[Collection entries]
(* ===== verification/CartridgeProps.v ===== *)
(** * What bootstrap with the cartridge orchestrator asks for

    The edits that bootstrap sends join every instance of the configuration that
    discovery did not find, once, and name the UUIDs of all instances of a
    replicaset in the order of the configuration. *)
From S2P Require Import Prelude GoStrings GoPath GoOs Value Validators Replicaset Topology CConfigApp CConfigSource.
From S2P Require Import Regexp Version Cartridge.
Local Open Scope go_scope.

Section options.
Context {W : Type} (new_uuid : W -> string * W).
Notation join := (getCartridgeJoinServersOpts new_uuid).
Notation options := (edit_options new_uuid).

(** The instances of a list that have no UUID yet, each once, in order. *)
Fixpoint unknown (known : gmap string string) (instances : list string) : list string :=
  match instances with
  | [] => []
  | i :: insts => match known !! i with
               | Some _ => unknown known insts
               | None => i :: unknown (<[i := ""]> known) insts
               end
  end.

Lemma unknown_dom m1 m2 insts : dom m1 = dom m2 -> unknown m1 insts = unknown m2 insts.
Proof.
  revert m1 m2. induction insts as [|i insts IH]; intros m1 m2 Hd; [done|]. cbn.
  assert (is_Some (m1 !! i) <-> is_Some (m2 !! i)) as Hi by (by rewrite <- !elem_of_dom, Hd).
  destruct (m1 !! i) as [?|] eqn:E1, (m2 !! i) as [?|] eqn:E2.
  - by apply IH.
  - destruct Hi as [Hi _]. by destruct Hi; eauto.
  - destruct Hi as [_ Hi]. by destruct Hi; eauto.
  - f_equal. apply IH. by rewrite !dom_insert_L, Hd.
Qed.

(** What the join options of one replicaset are. *)
Lemma join_spec cfg insts m w opts m' w' :
  join cfg insts m w = (Ok opts, m', w') ->
  map (fun o => Some (join_URI o)) opts = map (fun i => ic_URI <$> cfg !! i) (unknown m insts) /\
  map join_UUID opts = map (fun i => m' !! i) (unknown m insts) /\
  m ⊆ m' /\ (forall i, i ∈ insts -> is_Some (m' !! i)) /\ dom m' = dom m ∪ list_to_set insts.
Proof.
  revert m w opts m' w'. induction insts as [|i insts IH]; intros m w opts m' w'; cbn [getCartridgeJoinServersOpts].
  { intros [= <- <- <-]. split_and!; [done|done|done|by intros ? ?%not_elem_of_nil|set_solver]. }
  destruct (m !! i) as [u|] eqn:Em.
  - intros Hj. destruct (IH _ _ _ _ _ Hj) as (H1 & H2 & H3 & H4 & H5). cbn [unknown]. rewrite Em.
    split_and!; [done|done|done| |].
    + intros j [->|Hj']%elem_of_cons; [|by apply H4]. exists u. by eapply lookup_weaken.
    + rewrite H5. apply elem_of_dom_2 in Em. set_solver.
  - destruct (cfg !! i) as [uri|] eqn:Ec; [|done]. destruct (new_uuid w) as [uuid w1].
    destruct (join cfg insts (<[i := uuid]> m) w1) as [[[opts0|e] m0] w0] eqn:Ej; [|done]. cbn [rmap].
    intros [= <- <- <-]. destruct (IH _ _ _ _ _ Ej) as (H1 & H2 & H3 & H4 & H5).
    cbn [unknown]. rewrite Em, (unknown_dom (<[i := ""]> m) (<[i := uuid]> m)) by (by rewrite !dom_insert_L).
    assert (m0 !! i = Some uuid) as Hi.
    { eapply lookup_weaken; [|exact H3]. by rewrite lookup_insert_eq. }
    split_and!.
    + cbn [map join_URI]. by rewrite Ec, H1.
    + cbn [map join_UUID]. by rewrite Hi, H2.
    + etrans; [|exact H3]. by apply insert_subseteq.
    + intros j [->|Hj]%elem_of_cons; [by eexists|by apply H4].
    + rewrite H5, dom_insert_L. set_solver.
Qed.

Lemma priority_spec insts m l :
  failover_priority insts m = Ok l <-> map Some l = map (fun i => m !! i) insts.
Proof.
  revert l. induction insts as [|i insts IH]; intros l; cbn [failover_priority map].
  { split; [by intros [= <-]|]. by destruct l. }
  destruct (m !! i) as [u|] eqn:E; [|split; [done|by destruct l]].
  destruct (failover_priority insts m) as [l0|e]; cbn [rmap].
  - split; [intros [= <-]; cbn; f_equal; by apply IH|].
    destruct l as [|x l]; [done|]. intros [= -> Hl]. apply IH in Hl. congruence.
  - split; [done|]. destruct l as [|x l]; [done|]. intros [= -> Hl]. apply IH in Hl. done.
Qed.

Lemma join_ok (cfg : gmap string cartridgeInstanceConfig) insts (m : gmap string string) w :
  (forall i, i ∈ insts -> is_Some (m !! i) \/ is_Some (cfg !! i)) ->
  exists opts m' w', join cfg insts m w = (Ok opts, m', w').
Proof.
  revert m w. induction insts as [|i insts IH]; intros m w Hi; cbn [getCartridgeJoinServersOpts]; [eauto|].
  destruct (m !! i) as [u|] eqn:Em.
  - apply IH. intros j Hj. apply Hi. by right.
  - destruct (Hi i ltac:(left)) as [[? Hs]|[uri Hs]]; [congruence|]. rewrite Hs.
    destruct (new_uuid w) as [uuid w1]. destruct (IH (<[i := uuid]> m) w1) as (opts & m' & w' & ->); [|cbn; eauto].
    intros j Hj. destruct (decide (i = j)) as [->|Hne]; [left; rewrite lookup_insert_eq; eauto|].
    rewrite lookup_insert_ne by done. apply Hi. by right.
Qed.

(** One option of an edit, for a replicaset of the configuration, with the UUIDs
    that all instances have in the end. *)
Definition option_of (replicasetUUID uuids : gmap string string) (r : string * cartridgeReplicasetConfig)
    (o : cartridgeEditReplicasetsOpts) : Prop :=
  er_UUID o = replicasetUUID !! r.1 /\ er_Alias o = Some r.1 /\ er_Roles o = rc_Roles r.2 /\
  er_AllRW o = rc_AllRW r.2 /\ er_Weight o = rc_Weight r.2 /\ er_VshardGroup o = rc_VShardGroup r.2 /\
  map Some (er_FailoverPriority o) = map (fun i => uuids !! i) (rc_Instances r.2).

Definition all_instances (rcfg : list (string * cartridgeReplicasetConfig)) : list string :=
  concat (map (fun r => rc_Instances r.2) rcfg).

Lemma unknown_app m l1 l2 :
  unknown m (l1 ++ l2) = unknown m l1 ++ unknown (gset_to_gmap "" (dom m ∪ list_to_set l1)) l2.
Proof.
  revert m. induction l1 as [|i l1 IH]; intros m; cbn [app unknown].
  - apply unknown_dom. rewrite dom_gset_to_gmap. set_solver.
  - destruct (m !! i) as [u|] eqn:E; rewrite IH.
    + f_equal. apply unknown_dom. rewrite !dom_gset_to_gmap. apply elem_of_dom_2 in E. set_solver.
    + cbn [app]. do 2 f_equal. apply unknown_dom. rewrite !dom_gset_to_gmap, dom_insert_L. set_solver.
Qed.

(** The servers that an option joins: the given instances, with the URI of their
    configuration and their UUID. *)
Definition joins (cfg : gmap string cartridgeInstanceConfig) (uuids : gmap string string) (insts : list string)
    (o : cartridgeEditReplicasetsOpts) : Prop :=
  map (fun j => Some (join_URI j)) (er_JoinServers o) = map (fun i => ic_URI <$> cfg !! i) insts /\
  map join_UUID (er_JoinServers o) = map (fun i => uuids !! i) insts.

(** Nothing happened but that UUIDs were drawn. *)
Definition drawn : W -> W -> Prop := rtc (fun w w' => w' = (new_uuid w).2).

Lemma join_drawn cfg insts m w : drawn w (join cfg insts m w).2.
Proof.
  revert m w. induction insts as [|i insts IH]; intros m w; cbn [getCartridgeJoinServersOpts]; [apply rtc_refl|].
  destruct (m !! i); [apply IH|]. destruct (cfg !! i); [|apply rtc_refl].
  destruct (new_uuid w) as [uuid w1] eqn:E. specialize (IH (<[i := uuid]> m) w1).
  destruct (join cfg insts _ w1) as [[r m0] w0]. eapply rtc_l; [|exact IH]. by rewrite E.
Qed.

Lemma options_drawn rcfg cfg ru m w : drawn w (options rcfg cfg ru m w).2.
Proof.
  revert m w. induction rcfg as [|[rname rc] rcfg IH]; intros m w; cbn [edit_options]; [apply rtc_refl|].
  pose proof (join_drawn cfg (rc_Instances rc) m w) as Hj.
  destruct (join cfg (rc_Instances rc) m w) as [[[jopts|e] m1] w1]; cbn [snd] in *; [|done].
  destruct (failover_priority (rc_Instances rc) m1); [|done]. specialize (IH m1 w1).
  destruct (options rcfg cfg ru m1 w1) as [res w2]. by etrans.
Qed.

Lemma unknown_sublist m l : unknown m l `sublist_of` l.
Proof.
  revert m. induction l as [|i l IH]; intros m; cbn [unknown]; [constructor|].
  destruct (m !! i); [by apply sublist_cons|by apply sublist_skip].
Qed.

Lemma options_spec rcfg cfg ru m w opts w' :
  options rcfg cfg ru m w = (Ok opts, w') ->
  exists uuids new, m ⊆ uuids /\ Forall2 (option_of ru uuids) rcfg opts /\
    concat new = unknown m (all_instances rcfg) /\
    Forall2 (fun r insts => insts `sublist_of` rc_Instances r.2) rcfg new /\ Forall2 (joins cfg uuids) new opts.
Proof.
  revert m w opts w'. induction rcfg as [|[rname rc] rcfg IH]; intros m w opts w'; cbn [edit_options].
  { intros [= <- <-]. exists m, []. split; [done|]. split_and!; [constructor|done|constructor|constructor]. }
  destruct (join cfg (rc_Instances rc) m w) as [[[jopts|e] m1] w1] eqn:Ej; [|done].
  apply join_spec in Ej as (H1 & H2 & H3 & H4 & H5).
  destruct (failover_priority (rc_Instances rc) m1) as [prio|e] eqn:Ep; [|done].
  apply priority_spec in Ep.
  destruct (options rcfg cfg ru m1 w1) as [[opts0|e] w0] eqn:Eo; [|done]. cbn [rmap]. intros [= <- <-].
  destruct (IH _ _ _ _ Eo) as (uuids & new & Hsub & Hf & Hnew & Hsubl & Hjoin).
  assert (forall i, i ∈ rc_Instances rc -> uuids !! i = m1 !! i) as Hsame.
  { intros i Hi. destruct (H4 i Hi) as [u Hu1]. rewrite Hu1. by eapply lookup_weaken. }
  assert (unknown m (all_instances ((rname, rc) :: rcfg)) =
          unknown m (rc_Instances rc) ++ unknown m1 (all_instances rcfg)) as Hun.
  { unfold all_instances. cbn [map concat snd]. rewrite unknown_app. f_equal. apply unknown_dom.
    by rewrite dom_gset_to_gmap, H5. }
  exists uuids, (unknown m (rc_Instances rc) :: new). split; [by etrans|]. split_and!.
  - constructor; [|done]. split_and!; [done..|]. cbn [er_FailoverPriority snd]. rewrite Ep.
    apply map_ext_in. intros i Hi%list_elem_of_In. symmetry. by apply Hsame.
  - cbn [concat]. by rewrite Hun, Hnew.
  - constructor; [apply unknown_sublist|done].
  - constructor; [|done]. split; cbn [er_JoinServers]; [done|]. rewrite H2. apply map_ext_in. intros i Hi. symmetry.
    apply Hsame. eapply elem_of_sublist; [by apply list_elem_of_In|apply unknown_sublist].
Qed.

Lemma unknown_spec m l : NoDup (unknown m l) /\ forall i, i ∈ unknown m l <-> i ∈ l /\ m !! i = None.
Proof.
  revert m. induction l as [|j l IH]; intros m.
  { split; [constructor|]. intros i. rewrite !elem_of_nil. tauto. }
  cbn [unknown]. destruct (m !! j) as [u|] eqn:E.
  - destruct (IH m) as [Hnd Hi]. split; [done|]. intros i. rewrite Hi, elem_of_cons.
    split; [tauto|]. intros [[->|Hl] Hm]; [congruence|tauto].
  - destruct (IH (<[j := ""]> m)) as [Hnd Hi]. split.
    + constructor; [|done]. rewrite Hi. intros [_ Hl]. by rewrite lookup_insert_eq in Hl.
    + intros i. rewrite !elem_of_cons, Hi. destruct (decide (j = i)) as [->|Hne].
      * rewrite lookup_insert_eq. naive_solver.
      * rewrite lookup_insert_ne by done. naive_solver.
Qed.

Lemma options_ok rcfg cfg ru (m : gmap string string) w :
  (forall i, i ∈ all_instances rcfg -> is_Some (m !! i) \/ is_Some (cfg !! i)) ->
  exists opts w', options rcfg cfg ru m w = (Ok opts, w').
Proof.
  revert m w. induction rcfg as [|[rname rc] rcfg IH]; intros m w Hi; cbn [edit_options]; [eauto|].
  assert (forall i, i ∈ rc_Instances rc \/ i ∈ all_instances rcfg -> is_Some (m !! i) \/ is_Some (cfg !! i)) as Hi'.
  { intros i Hx. apply Hi. unfold all_instances. cbn [map concat snd]. by apply elem_of_app. }
  destruct (join_ok cfg (rc_Instances rc) m w) as (jopts & m1 & w1 & Hj); [naive_solver|]. rewrite Hj.
  apply join_spec in Hj as (_ & _ & Hsub & Hk & _).
  destruct (failover_priority (rc_Instances rc) m1) as [prio|e] eqn:Ep.
  - destruct (IH m1 w1) as (opts & w' & ->); [|cbn; eauto].
    intros i Hx. destruct (Hi' i) as [[u Hu]|]; [by right| |by right]. left. exists u. by eapply lookup_weaken.
  - exfalso. clear -Hk Ep. induction (rc_Instances rc) as [|i l IHl]; [done|]. cbn [failover_priority] in Ep.
    destruct (Hk i ltac:(left)) as [u Hu]. rewrite Hu in Ep.
    destruct (failover_priority l m1); [done|]. apply IHl; [|done]. intros j Hj. apply Hk. by right.
Qed.

Lemma options_missing rcfg cfg ru (m : gmap string string) w i :
  i ∈ all_instances rcfg -> m !! i = None -> cfg !! i = None ->
  exists e w', options rcfg cfg ru m w = (Err e, w').
Proof.
  intros Hi Hm Hc. destruct (options rcfg cfg ru m w) as [[opts|e] w'] eqn:Eo; [|eauto].
  destruct (options_spec _ _ _ _ _ _ _ Eo) as (uuids & new & _ & _ & Hnew & _ & Hj).
  assert (i ∈ unknown m (all_instances rcfg)) as Hx by (by apply unknown_spec).
  rewrite <-Hnew in Hx. apply list_elem_of_In, in_concat in Hx as (l & Hl & Hil).
  apply list_elem_of_In, list_elem_of_lookup in Hl as [k Hk].
  destruct (Forall2_lookup_l _ _ _ _ _ Hj Hk) as (o & _ & Hu & _).
  assert (None ∈ map (fun j => Some (join_URI j)) (er_JoinServers o)) as Hn.
  { rewrite Hu. apply list_elem_of_fmap. exists i. rewrite Hc. split; [done|]. by apply list_elem_of_In. }
  apply list_elem_of_fmap in Hn as (j & Hj' & _). done.
Qed.
End options.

**Exercise prompt:** Your answer should consist of the lines above that hold the word "replicasetUUID".

**Solution:**
Definition option_of (replicasetUUID uuids : gmap string string) (r : string * cartridgeReplicasetConfig)
  er_UUID o = replicasetUUID !! r.1 /\ er_Alias o = Some r.1 /\ er_Roles o = rc_Roles r.2 /\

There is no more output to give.